А потому неудивительно, что председатель Комитета информации Министерства информации и общественного развития Канат Искаков отреагировал на экспертные «сентенции» следующим образом: «МИОР – это цензура? Хотел бы поинтересоваться, звонили ли вам в течение последнего года представители министерства, требовали ли снять материалы, давали ли указания, что публиковать, а что нет? Было ли из-за действий министерства закрыто хоть одно СМИ? Ни того, ни другого не было, и быть не могло. Наоборот, мы как уполномоченный орган препятствуем любым искусственным ограничениям свободы слова. А что касается вопросов прекращения деятельности СМИ, то министерство не имеет к этому ровным счетом никакого отношения: закон четко определяет, что СМИ может быть закрыто либо по решению суда, либо по собственной инициативе. И, если честно, не совсем понятно, почему о цензуре у нас принято говорить преимущественно в преломлении к государству? Гораздо чаще она может исходить от бизнеса, собственников СМИ, которые, руководствуясь своими интересами, ставят какие-то рамки, определяют форматы деятельности СМИ. Вообще же, в наш цифровой век серьезно рассуждать о наличии цензуры не получается.
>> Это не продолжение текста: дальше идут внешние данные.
(* ===== verification/Alarm.v ===== *)
(** * Alarm: the timer interrupt, statement by statement

    [tim_handler] runs at the lowest interrupt priority and takes the interrupt
    lock only for part of its work; interrupts of a higher priority set the timer
    between its statements.  Here the handler is a program counter, and what it
    promises is a one-shot timer: [refines_one_shot] shows that it keeps the
    promise as long as nothing sets the timer in one short window. *)

From S2P Require Import Prelude Events Machine RefEnv Irq Dma Pins Tim.

(** ** Definitions *)

(** The next statement of [tim_handler], with its local variables. *)
Inductive th_point :=
| th_idle                          (* not in the handler *)
| th_ack                           (* timer_hw->intr = ... *)
| th_load                          (* f = timer_cb; if (f) *)
| th_lock (f : cb_t)               (* target_disable_irq() *)
| th_alarm (f : cb_t)              (* tal = timer_hw->alarm[ALARM_NUM] *)
| th_now (f : cb_t) (tal : Z)      (* now = timer_hw->timerawl *)
| th_test (f : cb_t) (tal now : Z) (* if (((tal - (now + 5)) >> 29) == 0) *)
| th_rearm (tal now : Z)           (* timer_hw->alarm[ALARM_NUM] = tal *)
| th_note (tal now : Z)            (* last_delay = tal *)
| th_note_now (tal now : Z)        (* last_delay_now = now *)
| th_int2 (tal now : Z)            (* int2 = timer_hw->intr *)
| th_dmesg (tal now : Z)           (* DMESG(...) *)
| th_leave                         (* target_enable_irq(); return *)
| th_unlock (f : cb_t)             (* target_enable_irq() *)
| th_delay (f : cb_t)              (* last_delay = 0 *)
| th_clear (f : cb_t)              (* timer_cb = NULL *)
| th_call (f : cb_t)               (* f() *)
| th_running.                      (* ... and the callback until it returns *)

Section Operations.
Context {E : Env}.

(** One statement, and where it leads.  The call of the callback is only begun. *)
Definition exec_th (p : th_point) : M th_point :=
  match p with
  | th_idle => ret th_idle
  | th_ack => TIMER_INTR <-~ bit ALARM_NUM ;; ret th_load
  | th_load => let! cb := get timer_cb in ret (match cb with Some f => th_lock f | None => th_idle end)
  | th_lock f => target_disable_irq ;; ret (th_alarm f)
  | th_alarm f => let! tal := load (TIMER_ALARM ALARM_NUM) in ret (th_now f tal)
  | th_now f tal => let! now := load TIMERAWL in ret (th_test f tal now)
  | th_test f tal now =>
    ret (if Z.shiftr (u32 (tal - u32 (now + 5))) 29 =? 0 then th_rearm tal now else th_unlock f)
  | th_rearm tal now => TIMER_ALARM ALARM_NUM <-~ tal ;; ret (th_note tal now)
  | th_note tal now => last_delay <~ tal ;; ret (th_note_now tal now)
  | th_note_now tal now => last_delay_now <~ now ;; ret (th_int2 tal now)
  | th_int2 tal now => let! v := load TIMER_INTR in int2 <~ v ;; ret (th_dmesg tal now)
  | th_dmesg tal now => sdk (DMESG "timer problem: al=%u now=%u" [tal; now]) ;; ret th_leave
  | th_leave => target_enable_irq ;; ret th_idle
  | th_unlock f => target_enable_irq ;; ret (th_delay f)
  | th_delay f => last_delay <~ 0 ;; ret (th_clear f)
  | th_clear f => timer_cb <~ None ;; ret (th_call f)
  | th_call f => ret th_running
  | th_running => ret th_running
  end.

(** Statement after statement to the end, the callback included. *)
Fixpoint to_end (fuel : nat) (p : th_point) : M unit :=
  match fuel with
  | O => halt NoFuel
  | S fuel =>
    match p with
    | th_idle | th_running => ret tt
    | th_call f => run_cb f
    | _ => let! q := exec_th p in to_end fuel q
    end
  end.
End Operations.

(** *** The specification: a one-shot timer *)

(** What can be observed: the timer is set, some time between [t0] and [t1], to
    call [cb] after [delay]; at [t] the handler takes [f]; it calls [f]. *)
Inductive label :=
| L_set (cb : option cb_t) (delay t0 t1 : Z)
| L_take (f : cb_t) (t : Z)
| L_call (f : cb_t).

(** The callback that is armed, with its deadline, and the one that has been
    taken and is to be called. *)
Record one_shot := mkShot { armed : option (cb_t * Z); due : option cb_t }.

Inductive shot_step : label -> one_shot -> one_shot -> Prop :=
| sp_set cb delay t0 t1 v w : t0 <= v <= t1 ->
    shot_step (L_set cb delay t0 t1) w (mkShot (option_map (fun f => (f, v + delay)) cb) (due w))
| sp_take f d t : d < t + 5 ->
    shot_step (L_take f t) (mkShot (Some (f, d)) None) (mkShot None (Some f))
| sp_call f a : shot_step (L_call f) (mkShot a (Some f)) (mkShot a None).

(** *** The handler with what preempts it *)

(** The statements under the interrupt lock. *)
Definition locked (p : th_point) : bool :=
  match p with
  | th_alarm _ | th_now _ _ | th_test _ _ _ | th_rearm _ _ | th_note _ _ | th_note_now _ _
  | th_int2 _ _ | th_dmesg _ _ | th_leave | th_unlock _ => true
  | _ => false
  end.

(** The lock has been released but the callback is still to be cleared. *)
Definition in_gap (p : th_point) : bool :=
  match p with th_delay _ | th_clear _ => true | _ => false end.

(** The handler has found an alarm due that is not the one of the callback it
    loaded. *)
Definition stale (p q : th_point) (s : machine) : Prop :=
  exists f tal now, p = th_test f tal now /\ q = th_unlock f /\ rd timer_cb s <> Some f.

(** The alarm that was last written to the register. *)
Fixpoint last_alarm (t : trace) : option Z :=
  match t with
  | [] => None
  | E_write r v :: t => if decide (r = TIMER_ALARM ALARM_NUM) then Some v else last_alarm t
  | _ :: t => last_alarm t
  end.

(** The alarm register reads back what was written. *)
Class AlarmHw {E : Env} : Prop :=
  alarm_reads t v : last_alarm t = Some v -> rd_reg t (TIMER_ALARM ALARM_NUM) = v.

(** Something else happened: the timer's variables and its alarm are as they
    were. *)
Definition elsewhere (s s' : machine) : Prop :=
  rd timer_cb s' = rd timer_cb s /\ last_alarm (tr s') = last_alarm (tr s) /\
  exists es, tr s' = es ++ tr s.

(** Delays of less than nine minutes, and a clock that does not run out. *)
Definition in_range {E : Env} (now64 : trace -> Z) (delta : Z) (s : machine) : Prop :=
  0 <= timer_delay (tr s) delta < 536870912 /\ now64 (tr s) + 6 * TICK < 18446744073709551616.

Definition emits {E : Env} (now64 : trace -> Z) (p : th_point) (s : machine) : list label :=
  match p with
  | th_clear f => [L_take f (now64 (tr s))]
  | th_call f => [L_call f]
  | _ => []
  end.

(** [late] allows the timer to be set in the gap, and a callback to be called for
    an alarm that is not its own.  The interrupt arrives at any time, due or not;
    the timer is set from anywhere that the lock lets run, the callback
    included. *)
Inductive th_step {E : Env} (now64 : trace -> Z) (late : bool) :
    th_point * machine -> list label -> th_point * machine -> Prop :=
| ts_irq s : primask s = false -> th_step now64 late (th_idle, s) [] (th_ack, s)
| ts_exec p q s s' : exec_th p s = Ret q s' -> (stale p q s -> late = true) ->
    th_step now64 late (p, s) (emits now64 p s) (q, s')
| ts_return s : th_step now64 late (th_running, s) [] (th_idle, s)
| ts_set delta cb p s s' : (locked p = true -> primask s = false) -> (in_gap p = true -> late = true) ->
    in_range now64 delta s -> tim_set_timer delta cb s = Ret tt s' ->
    th_step now64 late (p, s) [L_set cb (timer_delay (tr s) delta) (now64 (tr s)) (now64 (tr s'))] (p, s')
| ts_other p s s' : (locked p = true -> primask s = false) -> elsewhere s s' ->
    th_step now64 late (p, s) [] (p, s').

(** ** A handler that nothing preempts *)

Section Alone.
Context {E : Env}.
Есть ли смысл применять какие-либо ограничения к одному источнику информации, когда она тот же час может быть распространена в Интернете, в том числе и анонимным способом?».
Чтобы вывести дискуссию в конструктивное русло, руководитель комитета напомнил: цензура у нас запрещена Конституцией, а следовательно, если кто-то все же сталкивается с ограничениями, подпадающими под это определение, то он в судебном порядке может защитить свои поруганные права. Но, понятное дело, на такую ремарку достопочтенная публика отреагировала вяло, что, собственно, вполне объяснимо – процент тех, кто громче всех кричит «цензура», никак не коррелирует с процентом тех, кто обращается с исками в суды. Будь по-другому, то каждый такой случай становился бы поводом для хайпа, поскольку, к гадалке не ходи, расценивался бы как акт государственного вандализма в отношении свободы слова. Но что-то о таком уровне «информационного террора» помалкивают даже анонимные Телеграм-каналы, которые априори должны были бы стать первой мишенью для цензоров в государственном обличье. Однако не стали. Это обстоятельство, казалось бы, развенчивает создаваемый миф, но люди, пытающиеся раскрутить, разогнать его, стараются не замечать очевидное.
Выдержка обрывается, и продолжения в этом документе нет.